***** Dataset records

Definition service_update_trigger (p : ServiceUpdateTriggerPayload) : Checked := check_string_len (ut_to_version p) MAX_SHORT_STRING_LEN "to_version".
Definition stdin_attention (p : StdinAttentionPayload) : Checked := check_opt_string_len (sa_hint p) MAX_MEDIUM_STRING_LEN "hint".
Definition disconnecting (p : DisconnectingPayload) : Checked := Ok tt.
Definition register (p : RegisterPayload) : Checked := Ok tt.
Definition report_plugin_config (p : ReportPluginConfigPayload) : Checked :=
  all_ok [check_string_len (pc_request_id p) MAX_SHORT_STRING_LEN "request_id";
          check_string_len (pc_plugin_type p) MAX_SHORT_STRING_LEN "plugin_type";
          check_string_len (pc_name p) MAX_SHORT_STRING_LEN "name";
          check_json_text (pc_config p) MAX_PLUGIN_CONFIG_JSON_LEN "config"].
Definition store_service_config (p : StoreServiceConfigPayload) : Checked :=
  all_ok [check_string_len (st_request_id p) MAX_SHORT_STRING_LEN "request_id";
          check_string_len (st_key p) MAX_SHORT_STRING_LEN "key";
          check_json_text (st_value p) MAX_SERVICE_CONFIG_VALUE_LEN "value"].
Definition delete_service_config (p : DeleteServiceConfigPayload) : Checked :=
  all_ok [check_string_len (dl_request_id p) MAX_SHORT_STRING_LEN "request_id";
          check_string_len (dl_key p) MAX_SHORT_STRING_LEN "key"].

(** The keys of a map and the elements of a set. All carry the same limit and field, so their
    order decides only whose length the message of an error gives. *)
Definition each_key {A} (m : gmap string A) (field : string) : Checked :=
  each (λ k, check_string_len k MAX_SHORT_STRING_LEN field) (map_to_list m).*1.
Definition each_element (s : gset string) (field : string) : Checked :=
  each (λ k, check_string_len k MAX_SHORT_STRING_LEN field) (elements s).

Definition workload_claim (p : WorkloadClaimPayload) : Checked :=
  all_ok [check_map_len (wc_claims p) MAX_WORKLOAD_CLAIM_KEYS "claims"; each_key (wc_claims p) "claims[key]"].
Definition workload_release (p : WorkloadReleasePayload) : Checked :=
  all_ok [check_set_len (wr_keys p) MAX_WORKLOAD_CLAIM_KEYS "keys"; each_element (wr_keys p) "keys[key]"].
Definition test_plugin_config_result (p : TestPluginConfigResultPayload) : Checked :=
  all_ok [check_string_len (tr_request_id p) MAX_SHORT_STRING_LEN "request_id";
          check_opt_string_len (tr_output p) MAX_CONFIG_TEST_OUTPUT_LEN "output";
          check_opt_string_len (tr_error p) MAX_MEDIUM_STRING_LEN "error";
          check_opt_string_len (tr_detected_version p) MAX_SHORT_STRING_LEN "detected_version"].
(* ===== verification/AccessRoutes.v ===== *)
(** Management of access: the endpoints for grants, roles, role assignments and user activation
    ([crates/ui/web-api/src/routes/{access_grants,roles,users}.rs], with the extractors of
    [middleware/action.rs] and the queries of [web-api-queries/src/queries/{roles,users}]) as
    handlers over the grant storage of [AccessGrants], the lockout guard and the engine's cache.

    A transaction is one statement: it runs against one state of the database and commits as a
    whole or not at all. Whether a transaction begins, its audit entry is built and written, and
    its commit succeeds are inputs of the request ([Faults]); a failed audit write leaves the
    rest of the transaction in place, as in SQLite. Paths and bodies are given decoded. *)

From Stdlib Require Import Ascii.
From stdpp Require Import base list gmap sets strings numbers sorting.
From S2P Require Import Prelude RustStr Json AccessVocab AccessGrants AccessEngine Handlers AuthStore AuthRoutes.

Module AccessApi.
Import Grants Engine.
Import Auth(AuthMethod, Password, Oidc, ApiTokenMethod).
Import AuthApi(AuthenticatedUser, au_user_id, au_auth_method).

(** ** State *)

(** The columns of [roles] and [users] that [Grants.Db] leaves out. *)
Record RoleMeta := mkRoleMeta {
  rm_name : string; rm_description : option string; rm_is_built_in : bool; rm_created_at : Instant }.
Record UserMeta := mkUserMeta {
  um_email : string; um_first_name : string; um_last_name : string;
  um_deactivated_at : option Instant; um_updated_at : Instant }.

(** Rows: a role ([entity/role.rs]), and what responses and audit entries show of a user. *)
Record RoleModel := mkRoleModel {
  ro_id : Uuid; ro_name : string; ro_description : option string; ro_is_built_in : bool;
  ro_created_at : Instant; ro_tenant_id : option Uuid }.
Record UserModel := mkUserModel {
  us_id : Uuid; us_email : string; us_first_name : string; us_last_name : string;
  us_is_active : bool }.

(** The snapshots of the audit log; an absent one is [None]. *)
Record AccessGrantView := mkGrantView {
  gv_id : Uuid; gv_tenant_id : option Uuid; gv_subject_type : string; gv_subject_id : Uuid;
  gv_patterns : list string; gv_selector : Value; gv_description : option string }.
Record RoleView := mkRoleView {
  rv_id : Uuid; rv_name : string; rv_description : option string; rv_is_built_in : bool;
  rv_tenant_id : option Uuid }.
Record UserRolesView := mkUserRolesView { urv_user_id : Uuid; urv_role_ids : list Uuid }.
Inductive AuditView :=
| GrantSnapshot (v : AccessGrantView)
| RoleSnapshot (v : RoleView)
| UserRolesSnapshot (v : UserRolesView)
| UserSnapshot (v : UserModel).

Inductive AuditOutcome := Success | Denied | ValidationFailed | Failed | Partial.
Inductive AuditScope := TenantScope (t : Uuid) | SystemScope.
Inductive AuditActorType := UserActor | ApiTokenActor | OidcActor | ServiceActor | SystemActor.
Notation Actor := (AuditActorType * option Uuid)%type.

(** A stateful audit row: what was written, by whom, from what to what; further details of
    entries are left out, but for the reason code of events. *)
Record AuditRow := mkAuditRow {
  ar_action : string; ar_scope : AuditScope; ar_actor : Actor;
  ar_before : option AuditView; ar_after : option AuditView; ar_outcome : AuditOutcome }.

Record Store := mkStore {
  core : Db;
  role_meta : gmap Uuid RoleMeta;
  user_meta : gmap Uuid UserMeta;
  audit_rows : list AuditRow;
  engine : AccessEngine;       (* of this controller *)
}.
Lemma delete_tx_ok x authority actor i st stored row st' :
  delete_tx tenant x authority actor i st = Ok (stored, row, st') →
  commit tenant (may_of authority) (core st) (subject_invalidation_ids (rg_subject stored)).1
    (subject_invalidation_ids (rg_subject stored)).2 (core st') ∧ engine st' = engine st.
Proof.
  intros Htx. unfold delete_tx, tx_load_grant, own, tx_plane in Htx. inv_tx.
  split; [|done]. eapply c_delete; eauto.
Qed.

Lemma create_role_tx_ok x actor body may st created row st' :
  create_role_tx tenant x actor body st = Ok (created, row, st') →
  commit tenant may (core st) [] [] (core st') ∧ engine st' = engine st.
Proof.
  intros Htx. unfold create_role_tx, query_create_role, role_query in Htx. inv_tx.
  destruct (_ || _ || _) eqn:E; [done|]. apply orb_false_iff in E as [[E _]%orb_false_iff _].
  destruct (db_fail _ _); [done|]. inv_tx. split; [|done]. simpl. apply c_role.
  apply bool_decide_eq_false in E. by apply eq_None_not_Some.
Qed.

Lemma update_role_tx_ok x actor i body may st after row st' :
  update_role_tx tenant x actor i body st = Ok (after, row, st') →
  commit tenant may (core st) [] [] (core st') ∧ engine st' = engine st.
Proof.
  intros Htx. unfold update_role_tx, query_update_role in Htx. inv_tx. destruct a as [b a]. inv_tx.
  destruct (role_row st i); [|done]. destruct (tenant_name_taken _ _ _ _); [done|]. inv_tx.
  split; [apply c_none|done].
Qed.

Lemma delete_role_tx_ok x authority actor i existing st row st' :
  delete_role_tx tenant x authority actor i existing st = Ok (row, st') →
  commit tenant (may_of authority) (core st) [] [i] (core st') ∧ engine st' = engine st.
Proof.
  intros Htx. unfold delete_role_tx, query_delete_role_rows in Htx. inv_tx.
  repeat match goal with p : (_ * _)%type |- _ => destruct p end.
  split; [|done]. eapply c_delete_role; eauto.
Qed.

Lemma user_roles_tx_ok x authority actor u current ids st row st' :
  user_roles_tx tenant x authority actor u current ids st = Ok (row, st') →
  commit tenant (may_of authority) (core st) [u] [] (core st') ∧ engine st' = engine st.
Proof.
  intros Htx. unfold user_roles_tx in Htx. inv_tx.
  destruct (replace_user_roles _ _ _ _) as [d|] eqn:E; [|done].
  destruct (assignable _ _ _ _); [|done]. inv_tx. split; [|done]. eapply c_user_roles; eauto.
Qed.

Lemma user_active_tx_ok x actor u active may us st before after row st' :
  user_active_tx tenant x actor u active st = Ok (before, after, row, st') →
  commit tenant may (core st) us [] (core st') ∧ engine st' = engine st.
Proof.
  intros Htx. unfold user_active_tx in Htx. inv_tx.
  assert (s = st ∧ (active = false → check_lockout (core st) tenant (DeactivateUser u) = Ok Permitted)) as [-> Hl].
  { destruct active; inv_tx; done. }
  unfold tx_user_active in *. destruct (update_user_active_in_tx _ _ _) as [[d|]|] eqn:E; [|done..].
  destruct (user_row _ _); [|done]. destruct (user_meta _ !! _); [|done]. inv_tx.
  split; [|done]. by eapply c_active.
Qed.
(** * userentity/websocket.go: the websocket session of a simulated user

    A shallow embedding of [loadtest/user/userentity/websocket.go]:
    the reconnect back-off ([getWaitTime]), the event handlers that keep the
    user store in sync ([handleReactionEvent], [handlePostEvent],
    [wsEventHandler]), the reconnecting [listen] loop and [SendTypingEvent].

    Conventions.
    - Go's [int], [int64] and [time.Duration] are [Z] with the two's
      complement wrap-around written out ([Int64.wrap]).
    - [map[string]interface{}] is a [gmap string any].
    - A Go [error] value is an [option error]; [None] is [nil].
    - A pointer that may be [nil] is an [option]; reading a field through a
      [nil] pointer ends the run in [Panicked].
    - Everything the code does to the outside (store calls, channel sends,
      transport calls, timers) is recorded, in order, in a trace of
      [effect]s. *)

From Stdlib Require Import ZArith Lia List.
From stdpp Require Import base strings gmap.
Import ListNotations.

Local Open Scope Z_scope.

(** ** 64-bit signed arithmetic *)

Module Int64.

Definition min_int : Z := - 2 ^ 63.
Definition max_int : Z := 2 ^ 63 - 1.

Definition in_range (z : Z) : Prop := min_int <= z <= max_int.

(** The value a 64-bit signed register holds after an operation whose
    mathematical result is [z]. *)
Definition wrap (z : Z) : Z := (z + 2 ^ 63) mod 2 ^ 64 - 2 ^ 63.

Definition add (a b : Z) : Z := wrap (a + b).
Definition mul (a b : Z) : Z := wrap (a * b).

End Int64.

(** ** package time *)

Module time.
(** A [Duration] counts nanoseconds in an [int64]. *)
Definition Duration : Type := Z.
Definition Nanosecond : Duration := 1.
Definition Second : Duration := 1000000000.
Definition Minute : Duration := 60 * Second.
End time.

(** ** Constants of websocket.go *)

Definition minWebsocketReconnectDuration : time.Duration := 3 * time.Second.
Definition maxWebsocketReconnectDuration : time.Duration := 5 * time.Minute.
Definition maxWebsocketFails : Z := 7.

(** ** getWaitTime *)

(** [waitTime *= time.Duration(failCount) * time.Duration(failCount)] is two
    int64 multiplications; each one wraps. *)
Definition getWaitTime (failCount : Z) : time.Duration :=
  let waitTime := minWebsocketReconnectDuration in
  if failCount >? maxWebsocketFails then
    let waitTime := Int64.mul waitTime (Int64.mul failCount failCount) in
    if waitTime >? maxWebsocketReconnectDuration
    then maxWebsocketReconnectDuration
    else waitTime
  else waitTime.

(** What the back-off is meant to compute: the quadratic growth over the
    integers, clamped to the maximum. *)
Definition clampedQuadratic (failCount : Z) : Z :=
  Z.min (minWebsocketReconnectDuration * (failCount * failCount))
        maxWebsocketReconnectDuration.

(** The largest fail count whose square times three seconds still fits in an
    int64. *)
Definition lastExactFailCount : Z := 55447.

(** ** Errors *)

(** The error values the file can see. [errSeqMismatch] is the package's own
    sentinel; the two [memstore_] constructors are the sentinels of package
    memstore; [errors_New] and the two [fmt_Errorf] forms are built in place;
    [foreign_error] stands for an error made by another package (the json
    decoder, the store, the transport). *)
Inductive error : Type :=
| errSeqMismatch
| memstore_ErrChannelNotFound
| memstore_ErrPostNotFound
| errors_New (text : string)
| fmt_Errorf (text : string)
| fmt_Errorf_w (text : string) (wrapped : error)
| foreign_error (text : string).

#[global] Instance error_eq_dec : EqDecision error.
Proof. solve_decision. Defined.

(** [errors.Is]: walks the chain of wrapped errors, comparing with [==]. *)
Fixpoint errors_Is_chain (err target : error) : bool :=
  bool_decide (err = target)
  || match err with
     | fmt_Errorf_w _ wrapped => errors_Is_chain wrapped target
     | _ => false
     end.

**********

# Goal of the exercise:
Only the lines above starting with the one with "Definition stdin_attention (p" and going through the one with "check_string_len (dl_key p)" are to be copied, word for word and with both ends kept.

# Task response:
Definition stdin_attention (p : StdinAttentionPayload) : Checked := check_opt_string_len (sa_hint p) MAX_MEDIUM_STRING_LEN "hint".
Definition disconnecting (p : DisconnectingPayload) : Checked := Ok tt.
Definition register (p : RegisterPayload) : Checked := Ok tt.
Definition report_plugin_config (p : ReportPluginConfigPayload) : Checked :=
  all_ok [check_string_len (pc_request_id p) MAX_SHORT_STRING_LEN "request_id";
          check_string_len (pc_plugin_type p) MAX_SHORT_STRING_LEN "plugin_type";
          check_string_len (pc_name p) MAX_SHORT_STRING_LEN "name";
          check_json_text (pc_config p) MAX_PLUGIN_CONFIG_JSON_LEN "config"].
Definition store_service_config (p : StoreServiceConfigPayload) : Checked :=
  all_ok [check_string_len (st_request_id p) MAX_SHORT_STRING_LEN "request_id";
          check_string_len (st_key p) MAX_SHORT_STRING_LEN "key";
          check_json_text (st_value p) MAX_SERVICE_CONFIG_VALUE_LEN "value"].
Definition delete_service_config (p : DeleteServiceConfigPayload) : Checked :=
  all_ok [check_string_len (dl_request_id p) MAX_SHORT_STRING_LEN "request_id";
          check_string_len (dl_key p) MAX_SHORT_STRING_LEN "key"].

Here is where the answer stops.